* **Work order**
An exact copy of each record is required.

(Provided information Opens)

(** The usage shown in the README, [findMaximumMatching] and then
    [findPerfectMatching] on the same instance: on the README's graph, which
    has a perfect matching, the second method returns [null]. *)
Remark readme_usage_returns_null :
  (r1 ←? findMaximumMatching 9 example_engine;
   r2 ←? findPerfectMatching 9 r1.2;
   Ok (size r1.1, r2.1))
  = Ok (3, None).
Proof. vm_compute. reflexivity. Qed.


(** * The theorems at concrete inputs *)

Lemma example_graph_built :
  createBipartiteGraph 3 3 [(0, 0); (0, 1); (1, 1); (1, 2); (2, 0); (2, 2)]
    {| validateInput := None; skipInvalidEdges := None |} = Ok example_graph.
Proof. vm_compute. reflexivity. Defined.

Lemma example_graph_well_formed : well_formed example_graph.
Proof.
  refine (createBipartiteGraph_well_formed 3 3 _ _ example_graph example_graph_built _ _);
    lia.
Defined.

Lemma star_graph_well_formed : well_formed star_graph.
Proof. split; [simpl; lia|simpl; lia|reflexivity]. Defined.

Lemma example_first_call :
  findMaximumMatching 9 example_engine = Ok (example_matching, example_engine_after).
Proof. vm_compute. reflexivity. Defined.

Lemma star_first_call :
  findMaximumMatching 9 star_engine = Ok (star_matching, star_engine_after).
Proof. vm_compute. reflexivity. Defined.

Lemma findMaximumMatching_maximum_witness :
  createBipartiteGraph 3 3 [(0, 0); (0, 1); (1, 1); (1, 2); (2, 0); (2, 2)]
    {| validateInput := None; skipInvalidEdges := None |} = Ok example_graph
  ∧ new_HopcroftKarp example_graph = Ok example_engine
  ∧ findMaximumMatching 9 example_engine = Ok (example_matching, example_engine_after)
  ∧ ∀ pairs, is_matching example_graph pairs → (length pairs ≤ 3)%nat.
Proof.
  split; [exact example_graph_built|].
  split; [reflexivity|]. split; [exact example_first_call|].
  exact (proj1 (proj2 (proj2 (proj2
    (proj2 (findMaximumMatching_maximum example_graph example_engine
              example_graph_well_formed
              (after_new example_graph example_engine eq_refl))
       9%nat example_matching example_engine_after example_first_call))))).
Defined.

Lemma example_engine_reachable : reachable example_engine.
Proof. exact (reachable_new example_graph example_engine example_graph_well_formed eq_refl). Defined.

Lemma star_engine_reachable : reachable star_engine.
Proof. exact (reachable_new star_graph star_engine star_graph_well_formed eq_refl). Defined.

Lemma findPerfectMatching_iff_witness :
  (∃ r, findPerfectMatching 9 example_engine = Ok (r, example_engine_after)
        ∧ (r = Some example_matching ↔ size example_matching = 3 ∧ size example_matching = 3))
  ∧ (∃ r, findPerfectMatching 9 star_engine = Ok (r, star_engine_after)
          ∧ (r = None ↔ ¬ (size star_matching = 3 ∧ size star_matching = 3))).
Proof.
  split.
  - destruct (proj2 (findPerfectMatching_iff example_engine example_engine_reachable)
                9%nat example_matching example_engine_after example_first_call)
      as (r & Hr & Hsome & _).
    exists r. split; [exact Hr|exact Hsome].
  - destruct (proj2 (findPerfectMatching_iff star_engine star_engine_reachable)
                9%nat star_matching star_engine_after star_first_call)
      as (r & Hr & _ & Hnone).
    exists r. split; [exact Hr|exact Hnone].
Defined.


Lemma findMaximumMatching_size_bound_witness :
  0 ≤ size star_matching ≤ Z.min (leftSize star_graph) (rightSize star_graph).
Proof.
  exact (proj2 (findMaximumMatching_size_bound star_engine star_engine_reachable)
           9%nat star_matching star_engine_after star_first_call).
Defined.

Lemma star_store_call :
  Heap.findMaximumMatching 9 star_object star_store
  = Ok (star_snapshot, star_object_after, star_store_after).
Proof. vm_compute. reflexivity. Defined.

Lemma snapshot_independent_witness :
  Heap.new_HopcroftKarp star_graph empty_store = Ok (star_object, star_store)
  ∧ ∀ l a, l = 3%positive ∨ l = 4%positive →
           Heap.load (<[l := a]> star_store_after) star_object_after
           = Heap.load star_store_after star_object_after.
Proof.
  split; [vm_compute; reflexivity|].
  refine (proj1 (proj2 (proj2
    (snapshot_independent 9 star_object star_store star_snapshot star_object_after
       star_store_after _ star_store_call)))).
  simpl. lia.
Defined.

(Provided information Closes)

* **Reply**
(** The usage shown in the README, [findMaximumMatching] and then
    [findPerfectMatching] on the same instance: on the README's graph, which
    has a perfect matching, the second method returns [null]. *)
Remark readme_usage_returns_null :
  (r1 ←? findMaximumMatching 9 example_engine;
   r2 ←? findPerfectMatching 9 r1.2;
   Ok (size r1.1, r2.1))
  = Ok (3, None).
Proof. vm_compute. reflexivity. Qed.


(** * The theorems at concrete inputs *)

Lemma example_graph_built :
  createBipartiteGraph 3 3 [(0, 0); (0, 1); (1, 1); (1, 2); (2, 0); (2, 2)]
    {| validateInput := None; skipInvalidEdges := None |} = Ok example_graph.
Proof. vm_compute. reflexivity. Defined.

Lemma example_graph_well_formed : well_formed example_graph.
Proof.
  refine (createBipartiteGraph_well_formed 3 3 _ _ example_graph example_graph_built _ _);
    lia.
Defined.

Lemma star_graph_well_formed : well_formed star_graph.
Proof. split; [simpl; lia|simpl; lia|reflexivity]. Defined.

Lemma example_first_call :
  findMaximumMatching 9 example_engine = Ok (example_matching, example_engine_after).
Proof. vm_compute. reflexivity. Defined.

Lemma star_first_call :
  findMaximumMatching 9 star_engine = Ok (star_matching, star_engine_after).
Proof. vm_compute. reflexivity. Defined.

Lemma findMaximumMatching_maximum_witness :
  createBipartiteGraph 3 3 [(0, 0); (0, 1); (1, 1); (1, 2); (2, 0); (2, 2)]
    {| validateInput := None; skipInvalidEdges := None |} = Ok example_graph
  ∧ new_HopcroftKarp example_graph = Ok example_engine
  ∧ findMaximumMatching 9 example_engine = Ok (example_matching, example_engine_after)
  ∧ ∀ pairs, is_matching example_graph pairs → (length pairs ≤ 3)%nat.
Proof.
  split; [exact example_graph_built|].
  split; [reflexivity|]. split; [exact example_first_call|].
  exact (proj1 (proj2 (proj2 (proj2
    (proj2 (findMaximumMatching_maximum example_graph example_engine
              example_graph_well_formed
              (after_new example_graph example_engine eq_refl))
       9%nat example_matching example_engine_after example_first_call))))).
Defined.

Lemma example_engine_reachable : reachable example_engine.
Proof. exact (reachable_new example_graph example_engine example_graph_well_formed eq_refl). Defined.

Lemma star_engine_reachable : reachable star_engine.
Proof. exact (reachable_new star_graph star_engine star_graph_well_formed eq_refl). Defined.

Lemma findPerfectMatching_iff_witness :
  (∃ r, findPerfectMatching 9 example_engine = Ok (r, example_engine_after)
        ∧ (r = Some example_matching ↔ size example_matching = 3 ∧ size example_matching = 3))
  ∧ (∃ r, findPerfectMatching 9 star_engine = Ok (r, star_engine_after)
          ∧ (r = None ↔ ¬ (size star_matching = 3 ∧ size star_matching = 3))).
Proof.
  split.
  - destruct (proj2 (findPerfectMatching_iff example_engine example_engine_reachable)
                9%nat example_matching example_engine_after example_first_call)
      as (r & Hr & Hsome & _).
    exists r. split; [exact Hr|exact Hsome].
  - destruct (proj2 (findPerfectMatching_iff star_engine star_engine_reachable)
                9%nat star_matching star_engine_after star_first_call)
      as (r & Hr & _ & Hnone).
    exists r. split; [exact Hr|exact Hnone].
Defined.


Lemma findMaximumMatching_size_bound_witness :
  0 ≤ size star_matching ≤ Z.min (leftSize star_graph) (rightSize star_graph).
Proof.
  exact (proj2 (findMaximumMatching_size_bound star_engine star_engine_reachable)
           9%nat star_matching star_engine_after star_first_call).
Defined.

Lemma star_store_call :
  Heap.findMaximumMatching 9 star_object star_store
  = Ok (star_snapshot, star_object_after, star_store_after).
Proof. vm_compute. reflexivity. Defined.

Lemma snapshot_independent_witness :
  Heap.new_HopcroftKarp star_graph empty_store = Ok (star_object, star_store)
  ∧ ∀ l a, l = 3%positive ∨ l = 4%positive →
           Heap.load (<[l := a]> star_store_after) star_object_after
           = Heap.load star_store_after star_object_after.
Proof.
  split; [vm_compute; reflexivity|].
  refine (proj1 (proj2 (proj2
    (snapshot_independent 9 star_object star_store star_snapshot star_object_after
       star_store_after _ star_store_call)))).
  simpl. lia.
Defined.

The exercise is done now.